La tensión crecía como ola en la playa de Puerto Vallarta. Sentía mi clítoris rozando su pubis con cada bajada, chispas de placer subiendo por mi espina. Él se tensó debajo de mí, sus caderas empujando arriba, profundo. Ya mero, ya mero exploto, pensé, mordiéndome el labio.
—¡Vente conmigo, mi amor! —gruñó, y eso me llevó al borde. El orgasmo me golpeó como rayo, mi coño contrayéndose alrededor de él, jugos chorreando. Él se vino segundos después, caliente, llenándome, su rugido primal vibrando en mi pecho.
Colapsamos juntos, jadeando, el traje arrugado y empapado pegado a mis costados. Su semen goteaba lento por mis muslos, mezclándose con sudor. Lo besé suave, saboreando el aftertaste salado en su boca. El sol calentaba nuestra piel expuesta, y el mundo parecía pausado.

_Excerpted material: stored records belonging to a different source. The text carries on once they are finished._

Lemma evals_sources identities limits reusable xs analyzers s :
  made analyzers →
  evals ('(_, analyzed) ← ctl_fold (analyze_next sha256 analyzer_new analyze identities limits reusable) (analyzers, s) xs; mret analyzed)
    (try_fold (next_pure identities limits reusable) s xs).
Proof.
  revert analyzers s. induction xs as [|[index source] xs IH]; intros analyzers s Hm; [apply evals_ret|].
  cbn [ctl_fold try_fold]. apply evals_assoc. pose proof (evals_next identities limits reusable analyzers s index source Hm) as Hn. revert Hn.
  destruct (next_pure identities limits reusable s (index, source)) as [s'|e] eqn:E; rstep; [|apply evals_bind_Err]. intros Hn.
  eapply evals_bind; [exact Hn|]. cbv beta iota. apply IH. eapply made_after; [exact Hm|exact E].
Qed.

(** The checks of the sources, without a control. *)
Definition checked_sources (sources : list ImmutableRustSource) (limits : RustIndexLimits)
    : result RustIndexPreparationError (list ImmutableRustSource * Z) :=
  file_count ← ok_or (u64_of_len (length sources)) FileCountNotRepresentable;
  reject_if (index_max_files limits <? file_count) (PrepFileLimitExceeded (index_max_files limits));;
  reject_if (existsb (λ source, negb (matches_repository_path (src_language source) (src_path source))) sources) LanguagePathMismatch;;
  let sorted := sort_by (λ left right, cmp (src_path left) (src_path right)) sources in
  reject_if (any_adjacent (λ left right, bool_decide (src_path left = src_path right)) sorted) DuplicateRepositoryPath;;
  total ← try_fold add_source_bytes 0 sorted;
  reject_if (index_max_total_source_bytes limits <? total) (SourceByteLimitExceeded (index_max_total_source_bytes limits));;
  Ok (sorted, total).

Lemma evals_reject {E} (b : bool) (e : E) : evals (if b then throw e else mret ()) (reject_if b e).
Proof. by destruct b. Qed.

Lemma evals_validate sources limits : evals (validate_and_sort_sources sources limits) (checked_sources sources limits).
Proof.
  unfold validate_and_sort_sources, checked_sources. apply evals_check_bind. apply evals_mbind; [apply evals_lift|]. intros file_count.
  apply evals_mbind; [apply evals_reject|]. intros _. apply evals_mbind; [apply evals_reject|]. intros _. cbv zeta. apply evals_check_bind.
  apply evals_mbind; [apply evals_reject|]. intros _. apply evals_mbind; [apply evals_lift|]. intros total.
  apply evals_mbind; [apply evals_reject|]. intros _. apply evals_check_bind, evals_ret.
Qed.

Definition prepared_of (limits : RustIndexLimits) (total_source_bytes : Z) (analyzed : AnalyzedRustSources)
    : result RustIndexPreparationError PreparedRustIndex :=
  manifest ← map_err PrepManifest (try_from_vec (as_entries analyzed) (index_max_files limits));
  Ok {| prepared_manifest_digest := hash_source_manifest sha256 manifest; prepared_manifest := manifest; prepared_files := as_files analyzed;
        prepared_total_source_bytes := total_source_bytes; prepared_total_facts := as_total_facts analyzed;
        prepared_total_syntax_error_nodes := as_total_syntax_error_nodes analyzed;
        prepared_total_known_parser_limitation_nodes := as_total_known_parser_limitation_nodes analyzed;
        prepared_reused_files := as_reused_files analyzed; prepared_analyzed_files := as_analyzed_files analyzed;
        prepared_counts := as_counts analyzed |}.
(** * glasso: regression diagnostics over a data frame

    A shallow embedding of the Go package [glasso]: the data frame
    ([df.go]), the regression diagnostics ([LeveragePoints],
    [CooksDistance], [PRESS], [VarianceCovarianceMatrix],
    [VarianceInflationFactors], [DFBETA], [DFFITS]) and the
    forward-stagewise estimator ([forward_stagewise.go]).

    Conventions.
    - A Go [float64] is a value of a type [F] with the operations of the
      class [Scalar].  Two instances are given: [float] (IEEE binary64, the
      kernel's primitive floats: what the Go program computes with) and [R]
      (exact real arithmetic: what the formulas mean "up to floating error").
    - A Go panic is the [Panic] outcome; code that updates an object in
      place is a function of the state-and-panic monad [M], so the state a
      panic leaves behind stays visible.
    - [mat64.Dense] is a record with the flat row-major backing slice that
      gonum uses; the numerical kernels of gonum ([QR], [Inverse]) are the
      fields of a record [Linalg] that the diagnostics take as an argument. *)

From Stdlib Require Import String.
From Stdlib Require Import Reals Lra.
From Stdlib Require Import Floats.PrimFloat.
From Stdlib Require Numbers.Cyclic.Int63.Uint63.
From Stdlib Require Import ZArith Lia Bool Arith PeanoNat List.
Import ListNotations.
Open Scope nat_scope.

Set Implicit Arguments.

(* ================================================================= *)
(** ** Outcomes and the state-and-panic monad *)

Inductive outcome (A : Type) : Type :=
| Ok (a : A)
| Panic (msg : string).

Arguments Ok {A} a.
Arguments Panic {A} msg.

Definition obind {A B} (m : outcome A) (k : A -> outcome B) : outcome B :=
  match m with
  | Ok a => k a
  | Panic e => Panic e
  end.

Declare Scope outcome_scope.
Delimit Scope outcome_scope with outcome.
Notation "x <- m ;; k" := (obind m (fun x => k))
  (at level 61, m at next level, right associativity) : outcome_scope.

(** A computation over a mutable object of type [S]: the object as the
    computation leaves it is returned also when the computation panics. *)
Definition M (S A : Type) : Type := S -> outcome A * S.

Definition ret {S A} (a : A) : M S A := fun s => (Ok a, s).

Definition bind {S A B} (m : M S A) (k : A -> M S B) : M S B :=
  fun s => match m s with
           | (Ok a, s') => k a s'
           | (Panic e, s') => (Panic e, s')
           end.

Definition panic {S A} (e : string) : M S A := fun s => (Panic e, s).
Definition get {S} : M S S := fun s => (Ok s, s).
Definition put {S} (s : S) : M S unit := fun _ => (Ok tt, s).
Definition lift {S A} (o : outcome A) : M S A := fun s => (o, s).

Declare Scope monad_scope.
Delimit Scope monad_scope with monad.
Notation "x <~ m ;; k" := (bind m (fun x => k))
  (at level 61, m at next level, right associativity) : monad_scope.
Notation "m ;;; k" := (bind m (fun _ => k))
  (at level 61, right associativity) : monad_scope.

(** The messages of the panics the code can raise. *)
Definition ErrIndexOutOfRange : string := "mat64: index out of range".
Definition ErrShape : string := "mat64: dimension mismatch".
Definition ErrSliceIndex : string := "runtime error: index out of range".
Definition ErrMakeSlice : string := "runtime error: makeslice: len out of range".
Definition ErrDivideByZero : string := "runtime error: integer divide by zero".

(* ================================================================= *)
(** ** Scalars *)

(** The operations the code applies to [float64] values. *)
Class Scalar (F : Type) : Type := {
  f0 : F;
  f1 : F;
  fadd : F -> F -> F;
  fsub : F -> F -> F;
  fmul : F -> F -> F;
  fdiv : F -> F -> F;
  fsqrt : F -> F;
  fltb : F -> F -> bool;
  fleb : F -> F -> bool;
  of_int : Z -> F
}.

(** [float64(z)] on binary64. *)
Definition float_of_Z (z : Z) : float :=
  match z with
  | Z0 => PrimFloat.zero
  | Zpos _ => PrimFloat.of_uint63 (Uint63.of_Z z)
  | Zneg p => PrimFloat.opp (PrimFloat.of_uint63 (Uint63.of_Z (Zpos p)))
  end.

#[export] Instance float_Scalar : Scalar float := {
  f0 := PrimFloat.zero;
  f1 := PrimFloat.one;
  fadd := PrimFloat.add;
  fsub := PrimFloat.sub;
  fmul := PrimFloat.mul;
  fdiv := PrimFloat.div;
  fsqrt := PrimFloat.sqrt;
  fltb := PrimFloat.ltb;
  fleb := PrimFloat.leb;
  of_int := float_of_Z
}.

#[export] Instance R_Scalar : Scalar R := {
  f0 := 0%R;
  f1 := 1%R;
  fadd := Rplus;
  fsub := Rminus;
  fmul := Rmult;
  fdiv := Rdiv;
  fsqrt := R_sqrt.sqrt;
  fltb := fun x y => if Rlt_dec x y then true else false;
  fleb := fun x y => if Rle_dec x y then true else false;
  of_int := IZR
}.

(* ================================================================= *)
(** ** Go slices *)

Section Slices.
Context {A : Type}.

(** [l[i] = v] on a slice without the bounds check. *)
Fixpoint upd (l : list A) (i : nat) (v : A) : list A :=
  match l, i with
  | [], _ => []
  | _ :: t, O => v :: t
  | h :: t, S i' => h :: upd t i' v
  end.

(** [l[i]]: a panic outside [0, len(l)). *)
Definition index (l : list A) (i : nat) : outcome A :=
  match nth_error l i with
  | Some v => Ok v
  | None => Panic ErrSliceIndex
  end.

(** [l[i] = v]: a panic outside [0, len(l)). *)
Definition assign (l : list A) (i : nat) (v : A) : outcome (list A) :=
  if i <? length l then Ok (upd l i v) else Panic ErrSliceIndex.

End Slices.

(** [make([]float64, n)] for a Go [int] n. *)
Definition make {F} `{Scalar F} (n : Z) : outcome (list F) :=
  if (n <? 0)%Z then Panic ErrMakeSlice else Ok (repeat f0 (Z.to_nat n)).

(* ================================================================= *)
(** ** gonum's [mat64.Dense]

    The matrix type of [github.com/gonum/matrix/mat64], as its
    documentation describes it: [r] rows and [c] columns over a flat
    row-major slice of [r*c] values.  The accessors panic outside the
    matrix; [Col] and [SetCol] copy [min(len(slice), rows)] values.
    ([Set] and [At] are given their bounds checks.  In a build of gonum
    without them a column index past the last column reaches into the next
    row, and past the last row it leaves the backing slice, where the Go
    runtime panics: a loop that runs the column index to [rows] on a matrix
    with fewer columns than rows panics either way.) *)

Record Dense (F : Type) : Type := mkDense {
  rows : nat;
  cols : nat;
  data : list F
}.

Arguments mkDense {F} rows cols data.

Section Mat64.
Context {F : Type} `{Scalar F}.

Definition wf (m : Dense F) : Prop := length (data m) = rows m * cols m.

(** [mat64.NewDense(r, c, mat)]; [None] is the [nil] slice. *)
Definition NewDense (r c : nat) (mat : option (list F)) : outcome (Dense F) :=
  match mat with
  | Some d => if length d =? r * c then Ok (mkDense r c d) else Panic ErrShape
  | None => Ok (mkDense r c (repeat f0 (r * c)))
  end.

Definition Dims (m : Dense F) : nat * nat := (rows m, cols m).

(** The value stored at row [r], column [c]. *)
Definition entry (m : Dense F) (r c : nat) : F :=
  nth (r * cols m + c) (data m) f0.

Definition in_range (m : Dense F) (r c : nat) : bool :=
  (r <? rows m) && (c <? cols m).

Definition At (m : Dense F) (r c : nat) : outcome F :=
  if in_range m r c then Ok (entry m r c) else Panic ErrIndexOutOfRange.

Definition Set_ (m : Dense F) (r c : nat) (v : F) : outcome (Dense F) :=
  if in_range m r c
  then Ok (mkDense (rows m) (cols m) (upd (data m) (r * cols m + c) v))
  else Panic ErrIndexOutOfRange.

Definition col_ok (m : Dense F) (j : Z) : bool :=
  (0 <=? j)%Z && (j <? Z.of_nat (cols m))%Z.

Definition column (m : Dense F) (j : nat) : list F :=
  map (fun r => entry m r j) (seq 0 (rows m)).

(** [m.Col(nil, j)]: a fresh slice holding column [j]. *)
Definition Col_nil (m : Dense F) (j : Z) : outcome (list F) :=
  if col_ok m j then Ok (column m (Z.to_nat j)) else Panic ErrIndexOutOfRange.

(** [m.Col(dst, j)] for a slice [dst] that is not nil: the contents of
    [dst] after the call (its first [min(len(dst), rows)] values are
    overwritten with the column). *)
Definition Col_into (dst : list F) (m : Dense F) (j : Z) : outcome (list F) :=
  if col_ok m j
  then let k := Nat.min (length dst) (rows m) in
       Ok (firstn k (column m (Z.to_nat j)) ++ skipn k dst)
  else Panic ErrIndexOutOfRange.

Definition setcol_data (d : list F) (c j k : nat) (src : list F) : list F :=
  fold_left (fun d r => upd d (r * c + j) (nth r src f0)) (seq 0 k) d.

(** [m.SetCol(j, src)]. *)
Definition SetCol (m : Dense F) (j : Z) (src : list F) : outcome (Dense F) :=
  if col_ok m j
  then Ok (mkDense (rows m) (cols m)
             (setcol_data (data m) (cols m) (Z.to_nat j)
                (Nat.min (length src) (rows m)) src))
  else Panic ErrIndexOutOfRange.

(** [mat64.DenseCopyOf(m)]: a new matrix with the same contents. *)
Definition DenseCopyOf (m : Dense F) : Dense F :=
  mkDense (rows m) (cols m) (data m).

(** Sums are accumulated from the left, starting at zero. *)
Definition fsum (l : list F) : F := fold_left fadd l f0.

(** Entry and dimensions of [m] read as its transpose when [t] holds. *)
Definition tentry (t : bool) (m : Dense F) (r c : nat) : F :=
  if t then entry m c r else entry m r c.
Definition trows (t : bool) (m : Dense F) : nat := if t then cols m else rows m.
Definition tcols (t : bool) (m : Dense F) : nat := if t then rows m else cols m.

Definition dot (ta : bool) (a : Dense F) (tb : bool) (b : Dense F) (r c : nat) : F :=
  fsum (map (fun k => fmul (tentry ta a r k) (tentry tb b k c)) (seq 0 (tcols ta a))).

Definition tabulate (r c : nat) (f : nat -> nat -> F) : Dense F :=
  mkDense r c (flat_map (fun i => map (f i) (seq 0 c)) (seq 0 r)).

(** The product of [a] and [b], each read as its transpose when its flag
    holds. *)
Definition product (ta : bool) (a : Dense F) (tb : bool) (b : Dense F) : Dense F :=
  tabulate (trows ta a) (tcols tb b) (dot ta a tb b).

(** [recv.MulTrans(a, aTrans, b, bTrans)].  [recv] gives the shape of the
    receiver when it is a matrix of its own that is not empty; it is [None]
    for the empty matrix [&mat64.Dense{}] and for a receiver that is one of
    the operands, which take the shape of the product. *)
Definition MulTrans (recv : option (nat * nat))
    (a : Dense F) (ta : bool) (b : Dense F) (tb : bool) : outcome (Dense F) :=
  if negb (tcols ta a =? trows tb b) then Panic ErrShape
  else
    match recv with
    | Some (rr, rc) =>
        if (rr =? trows ta a) && (rc =? tcols tb b)
        then Ok (product ta a tb b)
        else Panic ErrShape
    | None => Ok (product ta a tb b)
    end.

(** [recv.Mul(a, b)]. *)
Definition Mul (recv : option (nat * nat)) (a b : Dense F) : outcome (Dense F) :=
  MulTrans recv a false b false.

(** The all-zero matrix: what [NewDense(r, c, nil)] builds. *)
Definition zeros (r c : nat) : Dense F := mkDense r c (repeat f0 (r * c)).


(** Two matrices of one shape with the same entries. *)
Definition same_entries (a b : Dense F) : Prop :=
  rows a = rows b /\ cols a = cols b /\
  forall i j, i < rows a -> j < cols a -> entry a i j = entry b i j.




End Mat64.

(* ================================================================= *)
(** ** df.go: the data frame *)

(** A Go [error] value, by its message, and the package's two. *)
Definition error : Type := string.
Definition DimensionError : error :=
  "Error caused by wrong dimensionality"%string.
Definition LabelError : error := "Missing labels for columns"%string.

(** [type DataFrame struct].  [cols] and [rows] are set from [len(...)] by
    the constructors and are kept as natural numbers. *)
Record DataFrame (F : Type) : Type := mkDF {
  df_data : Dense F;
  df_cols : nat;
  df_rows : nat;
  df_labels : list string
}.

Arguments mkDF {F} df_data df_cols df_rows df_labels.

Section DataFrames.
Context {F : Type} `{Scalar F}.

(** [func DF(data, labels)]: returns the frame, or the error value
    [DimensionError] and no frame. *)
Definition DF (data : list F) (labels : list string)
  : outcome (DataFrame F + error) :=
  let cols := length labels in
  let ents := length data in
  if cols =? 0 then Panic ErrDivideByZero
  else if negb (ents mod cols =? 0) then Ok (inr DimensionError)
  else
    (d <- NewDense (ents / cols) cols (Some data) ;;
     Ok (inl (mkDF d cols (ents / cols) labels)))%outcome.

(** [func (df *DataFrame) Dim() (int, int)]. *)
Definition Dim (df : DataFrame F) : nat * nat := Dims (df_data df).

—Esto fue lo mejor del entrenamiento, ¿no? —dijo riendo bajito, acariciando mi mejilla.
—Neta, Diego. Este Castelli tri suit no solo me hace correr rápido... me hace volar —respondí, acurrucándome en su pecho.
Nos vestimos despacio, robándonos besos. Caminamos de regreso al parque, manos entrelazadas, el corazón aún acelerado. Sabía que esto era el inicio de algo chido, algo que iba más allá de la pista. El traje, ahora marcado por nuestro encuentro, se sentía como un trofeo secreto contra mi piel. Que venga el triatlón, que venga todo. Con él a mi lado, lo conquisto todo.